The huge amount of data produced in Geosciences is increasing exponentially, and numerical modelling has become a key tool for understanding tectonic evolution over time, which also increases the volume of data produced. Here, I, João Bueno (PhD student at University of São Paulo, Brazil) will present how a machine learning technique known as Self-Organising Maps can be used to understand the interaction between variables and their evolution in numerical models. This technique has been applied in many fields, such as finance, climate and geography, with great results when investigating high-dimensional datasets. It has enormous potential for use in tectonic studies.
Large datasets, huge challenges!
Geodynamic modelling often produces many results and datasets, making the modelling analysis a challenging task for geoscientists. It is very common to have enormous datasets, with tens of gigabytes and many variables for the mesh nodes or elements. These can include scalar variables (like temperature, viscosity, and strain), vectorial variables (heat flux and/or velocity), and even tensors (such as stress). Furthermore, it is common not only to investigate one variable at one time step, but also its interactions with the other variables and how it evolves over time.

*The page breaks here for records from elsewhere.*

Definition decompressToJson (fuel : nat) (compressed_data : list Z) : result Value :=
  json_str ← inflate_loop fuel (inflateInit2 (zlib_input compressed_data)) CHUNK_SIZE [];
  match parse json_str with
  | inl parse_errors => Throw (runtime_error ("JSON parse error: " +:+ parse_errors))
  | inr root => Ok root
  end.

(** ** Constants *)

Definition SERIALISABLE_TYPE_CONTENT_UPDATE : Z := 34.
Definition SERIALISABLE_TYPE_DEFINITIONS_UPDATE : Z := 36.
Definition SERIALISABLE_TYPE_METADATA : Z := 37.
Definition CONTENT_TYPE_MAPPINGS : Z := 0.
Definition CONTENT_TYPE_TAG_SIBLINGS : Z := 1.
Definition CONTENT_TYPE_TAG_PARENTS : Z := 2.
Definition CONTENT_UPDATE_ADD : Z := 0.
Definition CONTENT_UPDATE_DELETE : Z := 1.
Definition DEFINITIONS_TYPE_HASHES : Z := 0.
Definition DEFINITIONS_TYPE_TAGS : Z := 1.

(** ** The updates *)

Inductive UpdateType := Unknown | Definitions_ | Content | Metadata.

Record DefinitionsUpdate := mkDefinitionsUpdate {
  hash_ids_to_hashes : gmap Z string;
  tag_ids_to_tags : gmap Z string
}.

Record ContentUpdateMapping := mkMapping { mapping_tag_id : Z; hash_ids : list Z }.

Record ContentUpdate := mkContentUpdate {
  mappings_add : list ContentUpdateMapping;
  tag_parents_add : list (Z * Z);
  tag_siblings_add : list (Z * Z);
  mappings_delete : list ContentUpdateMapping;
  tag_parents_delete : list (Z * Z);
  tag_siblings_delete : list (Z * Z)
}.

Record MetadataUpdateEntry := mkMetadataEntry { index : Z; hashes : list string; entry_begin : Z; entry_end : Z }.

(** [next_update_due] has no initialiser: [None] until it is assigned. *)
Record MetadataUpdate := mkMetadataUpdate { updates : list MetadataUpdateEntry; next_update_due : option Z }.

Inductive ParsedUpdate :=
| ParsedDefinitions (u : DefinitionsUpdate)
| ParsedContent (u : ContentUpdate)
| ParsedMetadata (u : MetadataUpdate).

(** [!v.isArray() || v.size() < n] *)
Definition shorter (v : Value) (n : nat) : bool := negb (isArray v) || (array_size v <? n)%nat.

(** ** The parser *)

Definition detectUpdateType (root : Value) : result UpdateType :=
  if shorter root 2 then Ok Unknown
  else
    serialisable_type ← asInt (element root 0);
    Ok (if serialisable_type =? SERIALISABLE_TYPE_DEFINITIONS_UPDATE then Definitions_
        else if serialisable_type =? SERIALISABLE_TYPE_CONTENT_UPDATE then Content
        else if serialisable_type =? SERIALISABLE_TYPE_METADATA then Metadata
        else Unknown).

(** [unordered_map::emplace]: an id already there keeps its value. *)
Definition emplace (k : Z) (x : string) (m : gmap Z string) : gmap Z string :=
  match m !! k with Some _ => m | None => <[k := x]> m end.

(** [std::erase( tag, '\0' )] *)
Fixpoint erase_nulls (s : string) : string :=
  match s with
  | EmptyString => EmptyString
  | String c s => if decide (c = zero) then erase_nulls s else String c (erase_nulls s)
  end.

Definition parse_hash_definition (result : DefinitionsUpdate) (def : Value) : Prelude.result DefinitionsUpdate :=
  if shorter def 2 then Ok result
  else
    hash_id ← asInt (element def 0);
    hash_hex ← asString (element def 1);
    Ok (mkDefinitionsUpdate (emplace hash_id hash_hex (hash_ids_to_hashes result)) (tag_ids_to_tags result)).

Definition parse_tag_definition (result : DefinitionsUpdate) (def : Value) : Prelude.result DefinitionsUpdate :=
  if shorter def 2 then Ok result
  else
    tag_id ← asInt (element def 0);
    tag ← asString (element def 1);
    Ok (mkDefinitionsUpdate (hash_ids_to_hashes result) (emplace tag_id (erase_nulls tag) (tag_ids_to_tags result))).

Definition parse_definitions_entry (result : DefinitionsUpdate) (entry : Value) : Prelude.result DefinitionsUpdate :=
  if shorter entry 2 then Ok result
  else
    definition_type ← asInt (element entry 0);
    let definitions := element entry 1 in
    if negb (isArray definitions) then Ok result
    else if definition_type =? DEFINITIONS_TYPE_HASHES then foldM parse_hash_definition result (elements definitions)
    else if definition_type =? DEFINITIONS_TYPE_TAGS then foldM parse_tag_definition result (elements definitions)
    else Ok result.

João Paulo de Souza Bueno is a Brazilian PhD student researching salt tectonics and the thermal blanket effect, with a particular focus on how it can alter the topography and temperature field of rifted margins using geodynamic models.
This volume of data represents just one scenario; in practice, dozens of scenarios are often analysed. The comparison between geodynamic scenarios and tectonic settings is often complex and is strongly influenced by our expertise in geology, geophysics and numerical methods. After personally struggling with these problems during my research, I watched a great presentation about Self-Organizing Maps (SOM) by Professor Cleyton Carneiro, from the University of São Paulo, suggesting a possible solution. His research team had compiled around 20 spatial variables in an attempt to classify remote sensing images, achieving amazing results.
In a nutshell, Self-Organizing Maps are a topological neural network that learns a certain data pattern and creates a 2D representation or “map” view from the original variables. Since a geodynamic simulation can be considered as “spatial variables” over time, it is intuitive to consider that machine learning techniques can be used to examine large datasets from these kinds of models. This was exactly what we did with the help of Profs. Cleyton Carneiro and Rafael Giorgia (both from POLI-USP in Brazil). With this approach, it was possible to train a SOM neural network using intraSOM library (De Gouvêa et al., 2023) to visualise tendencies and to observe how the neurons “learned” what was happening in the modelled materials.
How do these “Maps” work?
Self-Organizing Maps are an effective tool to visualise and to compile high-dimensional data, allowing the visualization of n-dimensions on 2D projections (Kohonen, 1998). An initial neural network is trained using a dataset, in which a neural network will learn how to represent the data. In SOM, the neurons are represented as graphs, with a topological arrangement that can deform in learning iterations (Figure 1). A common initial grid setting is the hexagonal, where each neuron has six neighbouring neurons, but a regular four neighbours is also possible. To avoid edge effects on the maps, we can use a toroidal topology on neuron’s network, creating a ‘doughnut’ shape instead of a planar map. This ensures that a neuron at the top edge is directly connected to one at the bottom, creating a continuous surface (Mount & Weaver, 2011).
After dataset pre-processing and the neural network initialisation, the training process consists of two main phases. The first is the competitive phase, where neurons compete to find the one that best represents a sample. The neuron with the smallest distance to the sample is declared the Best-Matching Unit (BMU). The following stage is the cooperative phase, where the BMU influences the network to improve the fit to the samples. In this phase, the neighbouring neurons are pulled towards the BMU, making the topological structure behave like an elastic net (Figure 1). This mechanism drives the learning process, as the BMU and its neighbours adjust their weights to match the input patterns.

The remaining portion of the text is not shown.